Picture perfect: Driving next-generation image processing for automotive

The automobile is no longer a metal box with four wheels that gets you from A to B. As technology has evolved, vehicles have become a dynamic platform for innovation which is changing the driver experience and taking us closer to the reality of truly autonomous driving. Advanced Driver Assistance Systems (ADAS) capabilities are integral to this evolution. New ADAS applications such as mirror replacement, driver drowsiness detection and pedestrian protection systems drive the need for enhanced image processing within the vehicle. Enabling these technologies requires an increasing number of cameras in vehicles, with most high end mass market vehicles expected to contain up to twelve cameras within the next few years, according to Strategy Analytics.

However, this type of complex camera technology must quickly process and analyze images under the most extreme conditions and be specifically designed for stringent automotive safety standards. Simply integrating standard camera technologies used in smartphones, or even consumer video cameras, is not an option. To address these challenges, today we're launching the ARM Mali-C71 image signal processor (ISP), the first product in our Mali Camera family. The Mali-C71 was designed from the ground up for ADAS System on Chips (SoCs) with automotive needs such as adjusting for challenging lighting and weather conditions in mind.

High end vehicles could contain up to 10/12 cameras in the future

The changing role of the Image Signal Processor (ISP)

As the number of cameras per vehicle increases and sensor fusion technologies get smarter, the ISP function – processing raw pixels into high quality images for displays – encoding and further processing by computer vision algorithms is being centralised within the ADAS SoC. Therefore the SoC is capable of managing multiple cameras and delivering reliability and the highest levels of safety in the automotive market. This requires a new approach with built-in functional safety features and parallel virtual processing output for computer vision applications. To date, implementing this in a single SoC has been an elusive goal. Until now.

Mali-C71: Automotive grade clarity and reliability

Automotive cameras need to provide the highest possible levels of clarity and reliability. Where the camera output is generated for a display, image quality is paramount. Take for example mirror replacement, as shown in the image below. The Mali-C71 offers ultra-wide dynamic range (UWDR) up to 24 stops (in some cases, providing detail beyond what the human eye can see). To put this in perspective, the best DSLR camera can achieve around 15 stops of dynamic range. It removes noise and processes the multiple exposures from the camera, creates an ultra-WDR frame and sends it across to a display or a computer vision engine.

To be able to detect a pedestrian in shadow when conditions are bright, the camera needs the necessary dynamic range to detect all elements of the scene it is capturing.
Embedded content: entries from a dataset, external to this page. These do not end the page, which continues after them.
(** It empties the list of pending characters as far as it can, and the window the
    receiver has stays the same. *)
Lemma flush_pending_ok st data :
  lz_ok st ->
  exists st1 i, flush_pending (Z.to_nat (lz_npending st)) st data 0 = Ok (st1, i) /\
    let st' := set_pending st1 (lz_pending st1) (lz_npending st1 - i) in
    ready st' data /\ full_window st' = full_window st /\
    (forall l, at_input st l data -> at_input st' l data).
Proof.
  intros Hok. pose proof Hok as [_ Hp Hn].
  destruct (flush_loop_ok (Z.to_nat (lz_npending st)) st data 0 Hok)
    as (st1 & i & E & Hi & [[hist Hc] Hp1 _] & En & Hr & W & Ep & Ht); [lia|lia|].
  exists st1, i. split; [done|]. rewrite En. split; [|split].
  - split; [split|]; cbn; [|done|lia|lia]. exists hist. by apply lz_chains_pending.
  - unfold full_window, pending_chars. cbn [lz_npending lz_pending set_pending].
    change (cur_window (set_pending _ _ _)) with (cur_window st1). rewrite W, Ep, <-emits_app. f_equal.
    change (Z.to_nat 0) with O. rewrite drop_0, Z.sub_0_r.
    rewrite take_drop_commute. replace (Z.to_nat i + Z.to_nat (lz_npending st - i))%nat
      with (Z.to_nat (lz_npending st)) by lia.
    rewrite <-(take_drop (Z.to_nat i) (take (Z.to_nat (lz_npending st)) (lz_pending st))) at 2. f_equal.
    rewrite take_take. f_equal. lia.
  - intros l (n & Hn' & Ed). destruct (Ht l n Hn' Ed) as (n' & Ht' & Ed').
    exists n'. split; [by apply tracked_pending|]. rewrite Ed'. f_equal. unfold pending_chars.
    cbn [lz_npending lz_pending set_pending]. rewrite Ep, take_drop_commute.
    by replace (Z.to_nat i + Z.to_nat (lz_npending st - i))%nat with (Z.to_nat (lz_npending st)) by lia.
Qed.

(** ** The main loop *)

(** The reference search: the positions of the window with the same hash, newest
    first, whose next three characters are those of the input; 32 at most. *)
Lemma lz77_search_ok st hist data :
  lz_chains st hist -> 3 <= zlen data ->
  exists h, lz77_hash data = Ok h /\
    lz77_search st data = Ok (take 32 (candidates st data (chain h hist))).
Proof.
  intros Hc Hlen. destruct (lz77_hash_ok data Hlen) as (h & E & Hh). exists h. split; [done|].
  unfold lz77_search. rewrite (proj2 (Z.leb_le HASHCHARS _)) by (unfold HASHCHARS; lia). rewrite E. cbn [res_bind].
  pose proof Hc as [Hw Hd Hp Ht Hhist Hch _]. destruct (Hch h Hh) as [Htab Hok].
  rewrite (array_get_ok _ _ _ (proj1 Hh) Htab). cbn [res_bind].
  rewrite (find_matches_ok st data (lz_chains_window _ _ Hc) _ h INVALID); [done|done|done| | |cbn; lia].
  - by apply (history_pos (lz_winpos st)).
  - unfold chain. rewrite length_fmap. pose proof (length_filter (fun e : Z * Z => e.2 = h) hist).
    destruct Hhist. lia.
Qed.

Lemma lz77_search_valid st data :
  lz_ok st ->
  exists ms, lz77_search st data = Ok ms /\ (ms <> [] -> 3 <= zlen data) /\
    Forall (fun m => match_valid (cur_window st) data (m_distance m) 3) ms.
Proof.
  intros [[hist Hc] _ _]. destruct (Z.lt_ge_cases (zlen data) 3) as [Hs|Hb].
  - exists []. unfold lz77_search. rewrite (proj2 (Z.leb_gt HASHCHARS _)) by (unfold HASHCHARS; lia). done.
  - destruct (lz77_search_ok st hist data Hc) as (h & _ & E); [lia|]. eexists. split; [done|].
    split; [lia|]. apply Forall_take, candidates_valid. lia.
Qed.

(** The deferred match: the compressor is one character ahead of the output. *)
Definition deferred (D F : window) (data : list Z) (dm : Match) (dc : Z) (pre : list Z) : Prop :=
  (m_len dm = 0 /\ pre = [] /\ F = D) \/
  (3 <= m_len dm /\ pre = [dc] /\ F = emit D dc /\ match_valid D (dc :: data) (m_distance dm) (m_len dm)).

Section output.
Context {U : Type} `{LZ77Context U}.

Lemma lz77_choose_ok st data ms D dm dc pre :
  ready st data -> data <> [] -> bytesOK (pre ++ data) -> win_ok D ->
  (ms <> [] -> 3 <= zlen data) ->
  Forall (fun m => match_valid (cur_window st) data (m_distance m) 3) ms ->
  deferred D (full_window st) data dm dc pre ->
  exists ts dm' dc' pre' adv,
    (forall u, lz77_choose st u data ms dm dc = let! u := emit_tokens u ts in Ok (u, dm', dc', adv)) /\
    1 <= adv <= zlen data /\ Forall token_ok ts /\
    decode D ts ++ pre' = pre ++ take (Z.to_nat adv) data /\
    deferred (emits D (decode D ts)) (emits (full_window st) (take (Z.to_nat adv) data))
             (drop (Z.to_nat adv) data) dm' dc' pre'.
Proof.
  intros [Hok Hroom] Hne Hb HD H3 Hv Hdef. destruct data as [|c rest]; [done|]. clear Hne.
  apply Forall_app in Hb as [Hbp Hb]. inversion Hb as [|?? Hc Hrest]; subst.
  (* emitting the deferred match *)
  assert (Hemit : forall l, m_len dm = l -> 0 < l -> exists ts pre',
     ts = [Copy (m_distance dm) l] /\ 1 <= l - 1 <= zlen (c :: rest) /\ Forall token_ok ts /\
     decode D ts ++ pre' = pre ++ take (Z.to_nat (l - 1)) (c :: rest) /\
     deferred (emits D (decode D ts)) (emits (full_window st) (take (Z.to_nat (l - 1)) (c :: rest)))
              (drop (Z.to_nat (l - 1)) (c :: rest)) (MkMatch (m_distance dm) 0) dc pre').
  { intros l El Hl. destruct Hdef as [[? _]|(Hl3 & -> & EF & Hm)]; [lia|]. rewrite El in *.
    eexists _, []. split; [done|]. pose proof Hm as (Hd & Hlen & _). cbn [length] in Hlen.
    cbn [length]. split; [lia|].
    assert (Edec : decode D [Copy (m_distance dm) l] = dc :: take (Z.to_nat (l - 1)) (c :: rest)).
    { cbn [decode]. rewrite app_nil_r, (copy_valid _ _ _ _ HD Hm).
      by replace (Z.to_nat l) with (S (Z.to_nat (l - 1))) by lia. }
    rewrite Edec. split; [by apply Forall_singleton|]. split; [by rewrite app_nil_r|].
    left. split; [done|]. split; [done|]. rewrite EF. done. }
  unfold lz77_choose. destruct ms as [|m0 ms].
  - destruct (Z.ltb_spec 0 (m_len dm)) as [Hpos|Hz].
    + destruct (Hemit _ eq_refl Hpos) as (ts & pre' & -> & Hadv & Hts & Hdec & Hd').
      eexists _, _, _, pre', _. split; [|done]. intros u. cbn [emit_tokens].
      by destruct (output_match _ _ _).
    + destruct Hdef as [(Hl & -> & EF)|[? _]]; [|lia].
      exists [Lit c], dm, dc, [], 1. split; [intros u; change (array_get (c :: rest) 0) with (Ok c); cbn [res_bind emit_tokens]; by destruct (literal u c)|].
      cbn [length]. split; [lia|]. split; [by apply Forall_singleton|]. split; [done|]. left. by rewrite EF.
  - assert (Hz : lz_npending st = 0) by (specialize (H3 ltac:(done)); destruct Hok; lia).
    rewrite (full_window_none st Hz) in *.
    destruct (longest_matches_ok st (c :: rest) (lz_ok_window _ Hok) (length (c :: rest)) (m0 :: ms) HASHCHARS)
      as (m & ms' & n & E & Hn & Hm); [specialize (H3 ltac:(done)); unfold HASHCHARS; lia|
                                        unfold HASHCHARS; lia|done|done|].
    unfold HASHCHARS in Hn.
    assert (Hnew : forall D', D' = cur_window st ->
      deferred D' (emits (cur_window st) [c]) rest (MkMatch (m_distance m) n) c [c]).
    { intros D' ->. right. cbn [m_len m_distance]. split; [lia|]. done. }
    assert (E' : forall A (k : list Match * Z -> res A),
      res_bind (longest_matches (length (c :: rest)) st (c :: rest) (m0 :: ms) HASHCHARS) k = k (m :: ms', n))
      by (intros; by rewrite E).
    assert (Eg : forall A (k : Match -> res A), res_bind (array_get (m :: ms') 0) k = k m) by done.
    assert (Eh : forall A (k : Z -> res A), res_bind (array_get (c :: rest) 0) k = k c) by done.
    destruct (Z.ltb_spec 0 (m_len dm)) as [Hpos|Hle].
    + destruct (Z.ltb_spec (m_len dm + 1) n) as [Hbetter|Hworse].
      * destruct Hdef as [[? _]|(Hl3 & -> & EF & Hmd)]; [lia|].
        exists [Lit dc], (MkMatch (m_distance m) n), c, [c], 1.
        split. { intros u. rewrite E', Eg, Eh. cbn [m_len]. rewrite (proj2 (Z.ltb_lt _ _)) by lia.
                 cbn [emit_tokens]. by destruct (literal u dc). }
        cbn [length]. split; [lia|]. split; [apply Forall_singleton; by inversion Hbp|]. split; [done|].
        by apply Hnew.
      * destruct (Hemit _ eq_refl Hpos) as (ts & pre' & -> & Hadv & Hts & Hdec & Hd').
        eexists _, _, _, pre', _. split; [|done]. intros u. rewrite E', Eg, Eh. cbn [m_len].
        rewrite (proj2 (Z.ltb_ge _ _)) by lia. cbn [emit_tokens].
        by destruct (output_match _ _ _).
    + destruct Hdef as [(Hl & -> & EF)|[? _]]; [|lia].
      exists [], (MkMatch (m_distance m) n), c, [c], 1.
      split. { intros u. by rewrite E', Eg, Eh. }
      cbn [length]. split; [lia|]. split; [done|]. split; [done|]. by apply Hnew.
Qed.

Lemma lz77_loop_ok fuel st data D dm dc pre :
  (length data <= fuel)%nat -> ready st data -> bytesOK (pre ++ data) -> win_ok D ->
  deferred D (full_window st) data dm dc pre ->
  exists ts st',
    (forall u, lz77_loop fuel st u data dm dc = let! u := emit_tokens u ts in Ok (st', u)) /\
    lz_ok st' /\ Forall token_ok ts /\ decode D ts = pre ++ data /\
    full_window st' = emits D (pre ++ data) /\
    (forall l, at_input st l data -> at_input st' l []).
Proof.
  revert st data D dm dc pre. induction fuel as [|fuel IH]; intros st data D dm dc pre Hf Hr Hb HD Hdef.
  all: destruct data as [|c rest];
    [assert (pre = [] /\ full_window st = D) as [-> EW] by
       (destruct Hdef as [(_ & -> & ->)|(? & _ & _ & _ & Hl & _)]; [done|cbn in Hl; lia]);
     exists [], st; split; [done|]; split; [by destruct Hr|done]|].
  { cbn in Hf. lia. }
  set (data := c :: rest) in *.
  destruct (lz77_search_valid st data) as (ms & Es & H3 & Hv); [by destruct Hr|].
  destruct (lz77_choose_ok st data ms D dm dc pre) as (ts & dm' & dc' & pre' & adv & Ech & Hadv & Hts & Hdec & Hd');
    try done.
  destruct (advance_loop_ok (Z.to_nat adv) st data Hr) as (st1 & Ea & Hr1 & W1 & Hin1); [lia|].
  rewrite <-W1 in Hd'. set (rest' := drop (Z.to_nat adv) data) in *.
  assert (Hsplit : data = take (Z.to_nat adv) data ++ rest') by (unfold rest'; by rewrite take_drop).
  assert (Htot : pre ++ data = decode D ts ++ pre' ++ rest')
    by (rewrite Hsplit at 1; rewrite app_assoc, <-Hdec, app_assoc; done).
  destruct (IH st1 rest' (emits D (decode D ts)) dm' dc' pre') as (us & st' & El & Hok & Hus & Hdu & W & Hin); try done.
  { subst rest'. rewrite length_drop. lia. }
  { rewrite Htot in Hb. by apply bytesOK_app in Hb as [_ Hb]. }
  { by apply emits_ok. }
  exists (ts ++ us), st'. split.
  - intros u. cbn [lz77_loop]. change (0 <? zlen data) with true. cbn match. rewrite Es. cbn [res_bind].
    rewrite Ech, emit_tokens_app. destruct (emit_tokens u ts) as [u'|]; [|done]. cbn [res_bind].
    rewrite Ea. cbn [res_bind]. apply El.
  - split; [done|]. split; [by apply Forall_app|]. split; [by rewrite decode_app, Hdu, Htot|].
    split; [by rewrite W, Htot, <-emits_app|]. auto.
Qed.

(** The whole routine: it outputs literals and matches that decode to the input. *)
Lemma lz77_compress_ok st data :
  lz_ok st -> bytesOK data ->
  exists ts st',
    (forall u, lz77_compress st u data = let! u := emit_tokens u ts in Ok (st', u)) /\
    lz_ok st' /\ Forall token_ok ts /\ decode (full_window st) ts = data /\
    full_window st' = emits (full_window st) data /\
    (forall l, at_input st l [] -> at_input st' (l ++ data) []).
Proof.
  intros Hok Hb. destruct (flush_pending_ok st data Hok) as (st1 & i & E & Hr & W & Hin). cbn zeta in *.
  set (st2 := set_pending _ _ _) in *.
  destruct (lz77_loop_ok (length data) st2 data (full_window st) (MkMatch 0 0) 0 [])
    as (ts & st' & El & Hok' & Hts & Hd & W' & Hin'); try done.
  { by apply emits_ok, lz_ok_window. }
  { left. by rewrite W. }
  exists ts, st'. split_and!; try done.
  - intros u. unfold lz77_compress.
    rewrite c_assert_true by (apply Z.leb_le; destruct Hok; unfold HASHCHARS; lia).
    rewrite E. cbn [res_bind]. apply El.
  - intros l (n & Ht & Ed). apply Hin', Hin. exists n. split; [by apply tracked_app|].
    pose proof (tracked_bound _ _ _ Ht). rewrite drop_app_le, Ed, app_nil_r by lia. done.
Qed.
End output.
Where the camera is being used as an input to ADAS – for example as part of a pedestrian protection or driver drowsiness detection system – it needs to meet the most stringent reliability and functional safety standards. The Mali-C71 brings low latency and advanced error detection with more than 300 dedicated fault detection circuits to enable system-level certification to the highest standards (ISO26262, ASIL D and IEC 61508, SIL3). We deliver full reference software to control the ISP, sensor, auto white balance and auto exposure, with plans to develop complete automotive software designed for ASIL compliance.

Next generation ISPs need to simultaneously generate data that can be rendered on a display while also processing the data for use by the computer vision engine. These tasks have contrasting requirements, and the Mali-C71 provides one piece of hardware IP capable of providing two differently processed outputs from a single image pipeline.

The Mali-C71 is the first imaging product we’re bringing to market since our acquisition of Apical in 2016. OmniVision Technologies, a leading developer of advanced digital imaging solutions, has welcomed the development:

“OmniVision has been closely collaborating with the ARM ISP team (formerly Apical) for several years now, and see the Mali-C71 as an important advancement in image signal processing for emerging automotive applications. ARM’s expertise in ISP technology together with OmniVision’s best-in-class HDR image sensor technologies offers an industry leading solution for our automotive customers.”

Will Foote, senior partnership manager, OmniVision Technologies

As the automotive industry continues to accelerate towards realising the vision of fully autonomous vehicles, the Mali-C71 will deliver the high quality output for display that is necessary for drivers to quickly make correct choices, and simultaneously provides reliable data for computer vision engines to make safe decisions when the car is in control.